**Task:** The expected output is exactly the lines below, starting at the line with "Lemma last_dash a" and ending at the line with "- injection H as -> <-.", both included; no other line belongs in it.

[Collection entries]
(* ===== verification/Apply.v ===== *)
(** * Application of a configuration

    [internal/singbox/apply.go], [apply_exec.go] and [pool_reject.go]: the
    configuration is generated, checked by the runtime in a temporary file,
    renamed over the published one and the service restarted.  A pool member
    that the runtime refuses is dropped and the configuration built again. *)

From Stdlib Require Import Ascii.
From S2P Require Import Prelude GoStd Model GoJson Db Wf SettingsStore RealityStore PoolFilter SingBox Generate Reality.
#[local] Open Scope Z_scope.

(** ** What the runtime says *)

(** [strings.TrimSpace] of the first [maxToolOutput] bytes. *)
Definition maxToolOutput : nat := 2048.
Fixpoint take_string (n : nat) (s : string) : string :=
  match n, s with
  | S n, String c s => String c (take_string n s)
  | _, _ => EmptyString
  end.
Definition trimOutput (out : string) : string := TrimSpace (take_string maxToolOutput out).

(** [sing-box check]: accepted, or refused with an output and an exit error. *)
Inductive CheckRun := Accepted | Refused (output exit : string).
Definition ErrCheckFailed : string := "конфиг sing-box не прошёл проверку".

(** [BinaryChecker.Check]: the text of its error. *)
Definition Check_ (run : CheckRun) : option string :=
  match run with
  | Accepted => None
  | Refused out exit =>
      let detail := trimOutput out in
      Some (ErrCheckFailed +:+ ": " +:+ (if decide (detail <> EmptyString) then detail else exit))
  end.

(** The longest run of digits and what follows it. *)
Fixpoint span_digits (s : string) : string * string :=
  match s with
  | String c s' => if Json.is_digit c then let p := span_digits s' in (String c p.1, p.2) else (EmptyString, s)
  | EmptyString => (EmptyString, EmptyString)
  end.

(** [initIndexRe] at the beginning of a text, and leftmost in it: the kind of
    the object and the digits of its index. *)
Definition match_init (s : string) : option (string * string) :=
  rest ← strip_prefix "initialize " s;
  '(kind, rest) ← match strip_prefix "outbound" rest with
                  | Some rest => Some ("outbound"%string, rest)
                  | None => rest ← strip_prefix "endpoint" rest; Some ("endpoint"%string, rest)
                  end;
  rest ← strip_prefix "[" rest;
  let '(digits, rest) := span_digits rest in
  if decide (digits = EmptyString) then None
  else _ ← strip_prefix "]" rest; Some (kind, digits).
Fixpoint initIndexRe (s : string) : option (string * string) :=
  match match_init s with
  | Some m => Some m
  | None => match s with String _ s => initIndexRe s | EmptyString => None end
  end.

(** ** Refused pool members *)

(** [rejectedMember], without what is only logged. *)
Record rejectedMember := MkRejected { rm_tunnel : string; rm_url : string }.

Section reject.
Context `{PoolPolicy} `{PoolSource}.

(** [poolMembersByTag] *)
Definition members_of (countries : list string) (m : gmap string rejectedMember) (t : Tunnel) : gmap string rejectedMember :=
  if decide (t.(t_enabled) = false \/ t.(t_source) <> SourcePool) then m
  else foldl (fun m p => <[poolMemberTag t.(t_id) p.1 := MkRejected t.(t_id) p.2.(ps_url)]> m) m
         (enum 0 (selectPoolServers t.(t_pool) countries)).
Definition poolMembersByTag (sn : SnapshotT) : gmap string rejectedMember :=
  foldl (members_of sn.(sn_settings).(s_blocklist)) ∅ sn.(sn_tunnels).

(** [rejectedPoolMember] *)
Definition rejectedPoolMember (outbounds : list Outbound) (sn : SnapshotT) (text : string) : option rejectedMember :=
  '(kind, digits) ← initIndexRe text;
  if decide (kind <> "outbound"%string) then None
  else
    idx ← Atoi digits;
    if decide (idx < 0 \/ Z.of_nat (length outbounds) <= idx) then None
    else ob ← outbounds !! Z.to_nat idx; poolMembersByTag sn !! ob.(ob_tag).
End reject.

(** [withoutPoolServer]: only the first tunnel with this identifier. *)
Definition without_server (url : string) (t : Tunnel) : Tunnel :=
  MkTunnel t.(t_id) t.(t_name) t.(t_type) t.(t_source) t.(t_raw) t.(t_parsed) t.(t_enabled) t.(t_created)
    (filter (fun s => s.(ps_url) <> url) t.(t_pool)) t.(t_pool_updated) t.(t_builtin) t.(t_country).
Fixpoint prune_tunnels (id url : string) (l : list Tunnel) : list Tunnel :=
  match l with
  | [] => []
  | t :: l => if decide (t.(t_id) <> id) then t :: prune_tunnels id url l else without_server url t :: l
  end.
Definition with_tunnels (l : list Tunnel) (sn : SnapshotT) : SnapshotT :=
  MkSnapshot sn.(sn_settings) l sn.(sn_rules) sn.(sn_peers) sn.(sn_identity) sn.(sn_admissions).
Definition withoutPoolServer (sn : SnapshotT) (id url : string) : SnapshotT :=
  with_tunnels (prune_tunnels id url sn.(sn_tunnels)) sn.

(** [poolServerCount] *)
Definition pool_size (t : Tunnel) : nat := if decide (t.(t_source) = SourcePool) then length t.(t_pool) else 0.
Definition poolServerCount (sn : SnapshotT) : nat := sum_list_with pool_size sn.(sn_tunnels).

(** ** Files *)

(** The published file and the temporary files beside it. *)
Record Disk := MkDisk { dk_config : option string; dk_temps : gmap string string }.

Inductive ApplyError :=
  | ErrGenerateFailed (e : error)
  | CheckFailed (text : string)
  | ErrReloadFailed
  | EDisk (what : string).

#[export] Instance ApplyError_eq_dec : EqDecision ApplyError.
Proof. solve_decision. Defined.

(** What the system answers during one pass of the loop: is the published file
    unreadable, can the directory be made, the name [os.CreateTemp] takes, what
    a failed write leaves in the file, do removals work, and the verdict. *)
Record Pass := MkPass {
  pa_unreadable : bool;
  pa_mkdir : bool;
  pa_name : option string;
  pa_partial : option string;
  pa_remove : bool;
  pa_check : CheckRun
}.

(** [sameOnDisk] *)
Definition sameOnDisk (p : Pass) (data : string) (d : Disk) : ApplyError + bool :=
  if p.(pa_unreadable) then inl (EDisk "read configuration") else inr (bool_decide (d.(dk_config) = Some data)).

(** [os.Remove], its error ignored. *)
Definition remove (works : bool) (name : string) (d : Disk) : Disk :=
  if works then MkDisk d.(dk_config) (delete name d.(dk_temps)) else d.

(** [writeTemp]; [os.CreateTemp] never takes a name that exists. *)
Definition writeTemp (p : Pass) (data : string) (d : Disk) : (ApplyError + string) * Disk :=
  match p.(pa_name) with
  | None => (inl (EDisk "create temporary file"), d)
  | Some name =>
      if decide (is_Some (d.(dk_temps) !! name)) then (inl (EDisk "create temporary file"), d)
      else match p.(pa_partial) with
           | Some part => (inl (EDisk "write temporary file"),
                           remove p.(pa_remove) name (MkDisk d.(dk_config) (<[name := part]> d.(dk_temps))))
           | None => (inr name, MkDisk d.(dk_config) (<[name := data]> d.(dk_temps)))
           end
  end.

(** [Prepared]: the temporary file it owns. *)
Record Prepared := MkPrepared { pr_temporary : option string }.
Definition Changed (pr : Prepared) : bool := bool_decide (is_Some pr.(pr_temporary)).
(** [Prepared.ConfigData]: [None] when the file cannot be read. *)
Definition ConfigData (pr : Prepared) (d : Disk) : option string :=
  match pr.(pr_temporary) with Some tmp => d.(dk_temps) !! tmp | None => d.(dk_config) end.
Inductive Outcome := Finished (r : ApplyError + Prepared) | Retry (sn : SnapshotT).

Section prepare.
Context `{Platform} `{PoolPolicy} `{PoolSource}.

(** [Marshal]: the encoder of the sing-box options. *)
Variable Marshal : RealityOptions -> result string.
Variables (plain : PlainLists) (live : option Live).

Definition candidate (sn : SnapshotT) : result (RealityOptions * string) :=
  opts ← GenerateWithReality sn plain live; data ← Marshal opts; Ok (opts, data).

(** One pass of the loop of [prepare]; [more] is [drop < maxDrops]. *)
Definition pass (forceCheck more : bool) (p : Pass) (sn : SnapshotT) (d : Disk) : Outcome * Disk :=
  match candidate sn with
  | Err e => (Finished (inl (ErrGenerateFailed e)), d)
  | Ok (opts, data) =>
      match sameOnDisk p data d with
      | inl e => (Finished (inl e), d)
      | inr same =>
          if same && negb forceCheck then (Finished (inr (MkPrepared None)), d)
          else if negb p.(pa_mkdir) then (Finished (inl (EDisk "create configuration directory")), d)
          else match writeTemp p data d with
          | (inl e, d) => (Finished (inl e), d)
          | (inr tmp, d) =>
              match Check_ p.(pa_check) with
              | Some text =>
                  let d := remove p.(pa_remove) tmp d in
                  match rejectedPoolMember opts.(ro_base).(op_outbounds) sn text with
                  | Some m => if more then (Retry (withoutPoolServer sn m.(rm_tunnel) m.(rm_url)), d)
                              else (Finished (inl (CheckFailed text)), d)
                  | None => (Finished (inl (CheckFailed text)), d)
                  end
              | None =>
                  if same then (Finished (inr (MkPrepared None)), remove p.(pa_remove) tmp d)
                  else (Finished (inr (MkPrepared (Some tmp))), d)
              end
          end
      end
  end.

(** The loop of [prepare]: [None] when the fuel runs out. *)
Fixpoint prepare_from (fuel : nat) (forceCheck : bool) (maxDrops drop : nat) (passes : nat -> Pass)
  (sn : SnapshotT) (d : Disk) : option ((ApplyError + Prepared) * Disk) :=
  match fuel with
  | O => None
  | S fuel =>
      match pass forceCheck (bool_decide (drop < maxDrops)%nat) (passes drop) sn d with
      | (Finished r, d) => Some (r, d)
      | (Retry sn, d) => prepare_from fuel forceCheck maxDrops (S drop) passes sn d
      end
  end.
Definition prepare (fuel : nat) (forceCheck : bool) (passes : nat -> Pass) (sn : SnapshotT) (d : Disk) :=
  prepare_from fuel forceCheck (poolServerCount sn) 0 passes sn d.

(** ** Publication *)

(** The disk and the configuration the service runs, if it runs. *)
Record System := MkSystem { sy_disk : Disk; sy_running : option string }.
Record CommitAnswers := MkCommitAnswers { ca_rename : bool; ca_sync : bool; ca_reload : bool; ca_remove : bool }.
Record ApplyResult := MkApplyResult { ar_changed : bool; ar_reloaded : bool }.

(** The second half of [Prepared.Commit]. *)
Definition reload (a : CommitAnswers) (changed force : bool) (s : System) : ApplyResult * option ApplyError * System :=
  if negb (changed || force) then (MkApplyResult changed false, None, s)
  else if negb a.(ca_sync) then (MkApplyResult changed false, Some (EDisk "sync configuration directory"), s)
  else if negb a.(ca_reload) then (MkApplyResult changed false, Some ErrReloadFailed, MkSystem s.(sy_disk) None)
  else (MkApplyResult changed true, None, MkSystem s.(sy_disk) s.(sy_disk).(dk_config)).

(** [Prepared.Commit]: the result, the error and what [Prepared] still owns. *)
Definition Commit (a : CommitAnswers) (force : bool) (pr : Prepared) (s : System)
  : ApplyResult * option ApplyError * Prepared * System :=
  match pr.(pr_temporary) with
  | None => let '(res, err, s) := reload a false force s in (res, err, pr, s)
  | Some tmp =>
      match s.(sy_disk).(dk_temps) !! tmp with
      | Some data =>
          if a.(ca_rename) then
            let '(res, err, s) := reload a true force
              (MkSystem (MkDisk (Some data) (delete tmp s.(sy_disk).(dk_temps))) s.(sy_running)) in
            (res, err, MkPrepared None, s)
          else (MkApplyResult false false, Some (EDisk "publish configuration"), pr, s)
      | None => (MkApplyResult false false, Some (EDisk "publish configuration"), pr, s)
      end
  end.

(** [Prepared.Close] *)
Definition Close (a : CommitAnswers) (pr : Prepared) (s : System) : System :=
  match pr.(pr_temporary) with
  | Some tmp => MkSystem (remove a.(ca_remove) tmp s.(sy_disk)) s.(sy_running)
  | None => s
  end.

(** A preparation, its commit and the deferred [Close]: [Applier.Apply] when
    neither flag is set, the recovery of the daemon when both are. *)
Definition publish (fuel : nat) (forceCheck force : bool) (passes : nat -> Pass) (a : CommitAnswers)
  (sn : SnapshotT) (s : System) : option (ApplyResult * option ApplyError * System) :=
  match prepare fuel forceCheck passes sn s.(sy_disk) with
  | None => None
  | Some (inl e, d) => Some (MkApplyResult false false, Some e, MkSystem d s.(sy_running))
  | Some (inr pr, d) =>
      let '(res, err, pr, s) := Commit a force pr (MkSystem d s.(sy_running)) in
      Some (res, err, Close a pr s)
  end.
Definition Apply (fuel : nat) := publish fuel false false.
End prepare.
(* ===== verification/ApplySpec.v ===== *)
(** * What application promises

    The loop of [prepare] ends and drops only pool members that the runtime
    named; a commit publishes only what the runtime accepted. *)

From Stdlib Require Import Ascii DecimalString DecimalZ DecimalPos.
From S2P Require Import Prelude GoStd Model GoJson Db Wf SettingsStore RealityStore PoolFilter SingBox Generate GenerateSpec Reality Apply.
#[local] Open Scope Z_scope.

(** ** Tags of pool members *)
Lemma dash_cons x s : ContainsByte (String x s) "-" = bool_decide (x = "-"%char) || ContainsByte s "-".
Proof.
  unfold ContainsByte. simpl. destruct (decide (x = "-"%char)) as [->|Hx].
  - by rewrite bool_decide_eq_true_2.
  - rewrite bool_decide_eq_false_2 by done. simpl. by destruct (Cut s "-") as [[]|].
Qed.

Lemma dash_app a b : ContainsByte (a +:+ b) "-" = ContainsByte a "-" || ContainsByte b "-".
Proof. induction a as [|x a IH]; [done|]. 
  change (String x a +:+ b) with (String x (a +:+ b)). rewrite !dash_cons, IH. apply orb_assoc. Qed.

Lemma dash_between a x : ContainsByte (a +:+ String "-" x) "-" = true.
Proof. rewrite dash_app, dash_cons. apply orb_true_r. Qed.

(** The text before the last dash and the text after it. *)
Lemma last_dash a b x y :
  ContainsByte x "-" = false -> ContainsByte y "-" = false -> a +:+ String "-" x = b +:+ String "-" y -> a = b /\ x = y.
Proof.
  intros Hx Hy. revert b. induction a as [|c a IH]; intros [|c' b] H; cbv [String.append] in H; fold String.append in H.
  - by injection H as ->.
  - injection H as <- ->. by rewrite dash_between in Hx.
  - injection H as -> <-. by rewrite dash_between in Hy.
  - injection H as -> H. by destruct (IH b H) as [-> ->].
Qed.

Lemma uint_no_dash u : ContainsByte (NilEmpty.string_of_uint u) "-" = false.
Proof. induction u; [done|..]; cbn [NilEmpty.string_of_uint]; by rewrite dash_cons, IHu. Qed.

Lemma Itoa_no_dash i : ContainsByte (Itoa (Z.of_nat i)) "-" = false.
Proof.
  unfold Itoa. assert (Hu : exists u, Z.to_int (Z.of_nat i) = Decimal.Pos u).
  { destruct (Z.of_nat i) as [|p|p] eqn:E; [by eexists..|lia]. }
  destruct Hu as [u ->]. simpl. unfold NilZero.string_of_uint.
  destruct u; try apply uint_no_dash. done.
Qed.

Lemma Itoa_inj i j : Itoa (Z.of_nat i) = Itoa (Z.of_nat j) -> i = j.
Proof.
  unfold Itoa. intros H. apply (f_equal NilZero.int_of_string) in H.
  assert (Hz : forall z, NilZero.int_of_string (NilZero.string_of_int (Z.to_int z)) = Some (Z.to_int z)).
  { intros z. apply NilZero.isi; destruct z as [|p|p]; simpl; try done; intros [=]; by apply (DecimalPos.Unsigned.to_uint_nonnil p). }
  rewrite !Hz in H. injection H as H. apply (f_equal Z.of_int) in H. rewrite !DecimalZ.of_to in H. lia.
Qed.

Lemma TunnelTag_inj a b : TunnelTag a = TunnelTag b -> a = b.
Proof. intros H. by injection H. Qed.

Lemma poolMemberTag_inj id id' i j : poolMemberTag id i = poolMemberTag id' j -> id = id' /\ i = j.
Proof.
  unfold poolMemberTag, TunnelTag. intros H.
  apply (last_dash _ _ _ _ (Itoa_no_dash i) (Itoa_no_dash j)) in H as [H1 H2]. split; [by apply TunnelTag_inj|by apply Itoa_inj].
Qed.

(** ** Where outbounds come from *)
Section origin.
Context `{Platform} `{PoolPolicy} `{PoolSource}.
(** *** Compiled conditions *)
Definition name_ok (s : string) : Prop := Forall (fun b => b <> 0) (name_bytes s) /\ (length (name_bytes s) <= 15)%nat.
Definition packet_ok (pk : packet) : Prop :=
  name_ok pk.(pk_iif) /\ name_ok pk.(pk_oif) /\ Forall is_byte pk.(pk_net) /\ Forall is_byte pk.(pk_th) /\
  0 <= pk.(pk_mark) < 2 ^ 32.
Definition prefix_ok (p : Prefix) : Prop :=
  exists ip bits, p = MkPrefix (V4 ip) bits /\ 0 <= ip < 2 ^ 32 /\ 0 <= bits <= 32.
Definition rule_ok (r : NftRule) : Prop :=
  name_ok r.(IIf) /\ name_ok r.(OIf) /\ match r.(DstPrefix) with Some p => prefix_ok p | None => True end /\
  0 <= r.(DstPort) < 2 ^ 16 /\ 0 <= r.(MarkMatch) < 2 ^ 32 /\
  match r.(DNATAddr) with Some (V4 ip) => 0 <= ip < 2 ^ 32 | _ => True end /\ 0 <= r.(DNATPort) < 2 ^ 16.

Lemma name_bytes_inj s t : name_bytes s = name_bytes t -> s = t.
Proof.
  revert t. induction s as [|c s IH]; intros [|d t] H; try done.
  unfold name_bytes in H. cbn [String.list_ascii_of_string map] in H. injection H as Hc Hs. f_equal; [|by apply IH].
  unfold byte_of in Hc. apply N2Z.inj in Hc. rewrite <- (ascii_N_embedding c), <- (ascii_N_embedding d). by rewrite Hc.
Qed.

(** Comparing with the name and its terminator is comparing the names. *)
Lemma load_name s n :
  name_ok s -> name_ok n ->
  take (length (ifname n)) (take 16 (name_bytes s ++ replicate 16 0)) = ifname n <-> s = n.
Proof.
  intros [Hs Hls] [Hn Hln]. unfold ifname. rewrite length_app. cbn [length]. rewrite take_take.
  replace (length (name_bytes n) + 1)%nat with (S (length (name_bytes n))) by lia.
  rewrite Nat.min_l by lia. split.
  - intros H. apply name_bytes_inj. revert Hs Hls Hn Hln H. generalize (name_bytes s) (name_bytes n). clear.
    intros l1. induction l1 as [|a l1 IH]; intros [|b l2] H1 L1 H2 L2 H; cbn [app length take replicate] in H.
    + done.
    + injection H as <- H. apply Forall_cons in H2 as [? _]. done.
    + injection H as ->. apply Forall_cons in H1 as [? _]. done.
    + injection H as <- H. f_equal. apply Forall_cons in H1 as [_ H1], H2 as [_ H2]. simpl in L1, L2.
      assert (Hgen : forall k, (15 - length l1 <= k)%nat -> take (S (length l2)) (l1 ++ replicate 16 0) = l2 ++ [0] -> l1 = l2) by
        (intros k _ Hk; by apply IH; [|lia| |lia|]).
      by apply (Hgen 15%nat); [lia|].
  - intros ->. change (replicate 16 0) with ([0] ++ replicate 15 0). rewrite app_assoc. apply take_app_length'.
    rewrite length_app. simpl. lia.
Qed.
Lemma step_told name st notified o m st' notified' :
  watch_step name st notified o = (m, st', notified') -> o.(o_stored) = true -> eventFor o.(o_status) <> EmptyString ->
  (notified' = notified \/ notified' = eventFor o.(o_status)) /\
  (3 <= st'.(streak) -> notified' = eventFor o.(o_status)).
Proof.
  intros Hstep Hs He. unfold watch_step, observe in Hstep. rewrite (decide_False (P := eventFor _ = _)) in Hstep by done.
  rewrite Hs in Hstep. unfold confirmChecks in Hstep.
  repeat (case_decide || case_match); simplify_eq; cbn in *; simplify_eq; split; try tauto; try lia; intros _;
    rename select (_ \/ _) into Ho; destruct Ho; congruence.
Qed.

Lemma told_three name e pre hist st notified a b c :
  counted hist st -> e <> EmptyString ->
  Forall (fun o => eventFor o.(o_status) = e /\ o.(o_stored) = true) [a; b; c] ->
  told name st notified (pre ++ [a; b; c]) = e.
Proof.
  intros Hc He Hall. revert hist st notified Hc. induction pre as [|o pre IH]; intros hist st notified Hc; cbn [app told].
  - rewrite !Forall_cons in Hall. destruct Hall as ((Ha & Sa) & (Hb & Sb) & (Hcc & Sc) & _).
    destruct (watch_step name st notified a) as [[m1 s1] n1] eqn:H1.
    destruct (watch_step name s1 n1 b) as [[m2 s2] n2] eqn:H2.
    destruct (watch_step name s2 n2 c) as [[m3 s3] n3] eqn:H3.
    destruct (counted_step _ _ _ _ _ _ _ _ Hc H1) as [C1 D1]. destruct (counted_step _ _ _ _ _ _ _ _ C1 H2) as [C2 D2].
    destruct (counted_step _ _ _ _ _ _ _ _ C2 H3) as [C3 D3].
    destruct (step_told _ _ _ _ _ _ _ H3 Sc) as [_ Ht]; [congruence|]. rewrite Ht; [done|].
    destruct D1 as [K1 S1]; [congruence|]. destruct D2 as [K2 S2]; [congruence|]. destruct D3 as [K3 S3]; [congruence|].
    rewrite S3, (decide_True (P := eventFor (o_status c) = candidate s2)) by congruence.
    rewrite S2, (decide_True (P := eventFor (o_status b) = candidate s1)) by congruence.
    destruct Hc as (Hk & _). enough (1 <= streak s1) by lia. rewrite S1. destruct (decide (eventFor (o_status a) = candidate st)); lia.
  - destruct (watch_step name st notified o) as [[m st'] notified'] eqn:Hstep.
    destruct (counted_step _ _ _ _ _ _ _ _ Hc Hstep) as [Hc' _]. by apply (IH (hist ++ [o])).
Qed.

**Written response:**
Lemma last_dash a b x y :
  ContainsByte x "-" = false -> ContainsByte y "-" = false -> a +:+ String "-" x = b +:+ String "-" y -> a = b /\ x = y.
Proof.
  intros Hx Hy. revert b. induction a as [|c a IH]; intros [|c' b] H; cbv [String.append] in H; fold String.append in H.
  - by injection H as ->.
  - injection H as <- ->. by rewrite dash_between in Hx.
  - injection H as -> <-. by rewrite dash_between in Hy.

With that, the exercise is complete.